### Problem to work on
Copy exactly the lines from the start of the data below through the one that carries "revert g. induction l as [|key l IH]; intros g;", and only those.

### Saved data entries

↓

Lemma delete_keys_run p l g :
  ∃ c, sfor l (delete_key p) g = (Ok tt, set_rg_config (λ _, c) g) ∧
    ∀ q k, c !! (q, k) = if decide (q = p ∧ k ∈ l) then None else rg_config g !! (q, k).
Proof.
  revert g. induction l as [|key l IH]; intros g; cbn [sfor].
  - exists (rg_config g). split; [by destruct g|]. intros q k. rewrite decide_False; [done|].
    by intros [_ ?%elem_of_nil].
  - unfold sbind at 1. unfold delete_key at 1. cbn beta iota.
    destruct (IH (set_rg_config (delete (p, key)) g)) as (c & Hr & Hc). exists c. split; [exact Hr|].
    intros q k. rewrite Hc. simpl. destruct (decide (q = p ∧ k ∈ l)) as [Hin|Hout].
    + rewrite decide_True; [done|]. set_solver.
    + destruct (decide ((q, k) = (p, key))) as [[= -> ->]|Hne].
      * rewrite lookup_delete_eq, decide_True; [done|set_solver].
      * rewrite lookup_delete_ne by done. rewrite decide_False; [done|]. set_solver.
Qed.

Lemma upsert_keys_run p (ups : gmap string string) l g :
  (∀ k, k ∈ l → is_Some (ups !! k)) → has p (rg_projects g) = true →
  ∃ c, sfor l (λ key, upsert_key p (key, default "" (ups !! key))) g = (Ok tt, set_rg_config (λ _, c) g) ∧
    ∀ q k, fst <$> c !! (q, k) = if decide (q = p ∧ k ∈ l) then ups !! k else fst <$> rg_config g !! (q, k).
Proof.
  intros Hl. revert g. induction l as [|key l IH]; intros g Hp; cbn [sfor].
  - exists (rg_config g). split; [by destruct g|]. intros q k. rewrite decide_False; [done|].
    by intros [_ ?%elem_of_nil].
  - unfold sbind at 1. unfold upsert_key at 1. unfold sbind, sget, smod. cbn beta iota. rewrite Hp. cbn beta iota.
    set (g1 := set_rg_config _ g). destruct (IH ltac:(set_solver) g1 Hp) as (c & Hr & Hc). exists c. split; [exact Hr|].
    intros q k. rewrite Hc. simpl. destruct (decide (q = p ∧ k ∈ l)) as [Hin|Hout].
    + rewrite decide_True; [done|]. set_solver.
    + destruct (decide ((q, k) = (p, key))) as [[= -> ->]|Hne].
      * rewrite lookup_insert_eq, decide_True by set_solver. simpl.
        destruct (Hl key ltac:(set_solver)) as [v ->]. done.
      * rewrite lookup_insert_ne by done. rewrite decide_False; [done|]. set_solver.
Qed.

Lemma upsert_keys_unknown p (ups : gmap string string) l g :
  l ≠ [] → has p (rg_projects g) = false →
  (sfor l (λ key, upsert_key p (key, default "" (ups !! key))) g).1 = Err (ErrForeignKey "project_config").
Proof.
  destruct l as [|key l]; [done|]. intros _ Hp. cbn [sfor]. unfold sbind at 1. unfold upsert_key at 1.
  unfold sbind, sget. cbn beta iota. by rewrite Hp.
Qed.

Lemma sorted_keys_elem l k : k ∈ sorted_keys l ↔ k ∈ l.
Proof. unfold sorted_keys. by rewrite merge_sort_Permutation. Qed.

(** a configuration change is atomic and exact. A refused change leaves the
    registry as it was; an applied one gives the project exactly the upserted
    values over what it had less the deleted keys, an upserted key winning over
    its own deletion, and touches no other project. A change with non-empty keys
    to a known project is never refused. *)
Theorem ApplyProjectConfig_exact p ups dels g r g' :
  ApplyProjectConfig p ups dels g = (r, g') →
  match r with
  | Err _ => g' = g
  | Ok _ => GetProjectConfig p g' = ups ∪ filter (λ kv, kv.1 ∉ dels) (GetProjectConfig p g) ∧
            ∀ q, q ≠ p → GetProjectConfig q g' = GetProjectConfig q g
  end ∧
  (p ≠ "" → "" ∉ dom ups → "" ∉ dels → is_Some (rg_projects g !! p) → r = Ok tt).
Proof.
  unfold ApplyProjectConfig. case_decide as Hp; [intros [= <- <-]; split; [done|by intros]|].
  case_bool_decide as Hu; [intros [= <- <-]; split; [done|by intros]|].
  case_bool_decide as Hd; [intros [= <- <-]; split; [done|by intros]|].
  unfold atomically. unfold sbind at 1. destruct (delete_keys_run p (sorted_keys dels) g) as (c & -> & Hc).
  cbn beta iota. set (g1 := set_rg_config _ g). set (keys := sorted_keys (elements (dom ups))).
  assert (∀ k, k ∈ keys ↔ is_Some (ups !! k)) as Hkeys.
  { intros k. unfold keys. by rewrite sorted_keys_elem, elem_of_elements, elem_of_dom. }
  assert (∀ k, fst <$> c !! (p, k) = filter (λ kv, kv.1 ∉ dels) (GetProjectConfig p g) !! k) as Hfil.
  { intros k. rewrite Hc, map_lookup_filter, GetProjectConfig_lookup.
    assert (k ∈ sorted_keys dels ↔ k ∈ dels) as Hk by apply sorted_keys_elem.
    destruct (rg_config g !! (p, k)) as [[v z]|]; simpl; repeat case_decide; simpl; try reflexivity; tauto. }
  destruct (has p (rg_projects g1)) eqn:Hproj.
  - destruct (upsert_keys_run p ups keys g1) as (c' & -> & Hc'); [by intros k ?%Hkeys|done|].
    intros [= <- <-]. split; [|done]. split; [|intros q Hq]; apply map_eq; intros k.
    + rewrite GetProjectConfig_lookup. simpl. rewrite Hc', lookup_union. simpl. rewrite Hfil.
      destruct (ups !! k) as [v|] eqn:Hk.
      * rewrite decide_True by (split; [done|]; apply Hkeys; by eexists). by destruct (filter _ _ !! k).
      * rewrite decide_False; [by destruct (filter _ _ !! k)|]. intros [_ [? ?]%Hkeys]. congruence.
    + rewrite !GetProjectConfig_lookup. simpl. rewrite Hc', decide_False by tauto. simpl.
      by rewrite Hc, decide_False by tauto.
  - destruct keys as [|key keys'] eqn:Hk.
    + cbn [sfor]. intros [= <- <-]. split; [|done]. split; [|intros q Hq]; apply map_eq; intros k.
      * rewrite GetProjectConfig_lookup, lookup_union. simpl. rewrite Hfil.
        destruct (ups !! k) eqn:Hu'; [|by destruct (filter _ _ !! k)]. exfalso. apply (elem_of_nil k), Hkeys. by eexists.
      * rewrite !GetProjectConfig_lookup. simpl. by rewrite Hc, decide_False by tauto.
    + pose proof (upsert_keys_unknown p ups (key :: keys') g1 ltac:(done) Hproj) as Herr.
      destruct (sfor (key :: keys') _ g1) as [r1 g2]. simpl in Herr. subst r1. intros [= <- <-]. split; [done|].
      intros _ _ _ Hs. unfold has in Hproj. by apply bool_decide_eq_false in Hproj.
Qed.
End Config.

↑

### The completed task
Lemma delete_keys_run p l g :
  ∃ c, sfor l (delete_key p) g = (Ok tt, set_rg_config (λ _, c) g) ∧
    ∀ q k, c !! (q, k) = if decide (q = p ∧ k ∈ l) then None else rg_config g !! (q, k).
Proof.
  revert g. induction l as [|key l IH]; intros g; cbn [sfor].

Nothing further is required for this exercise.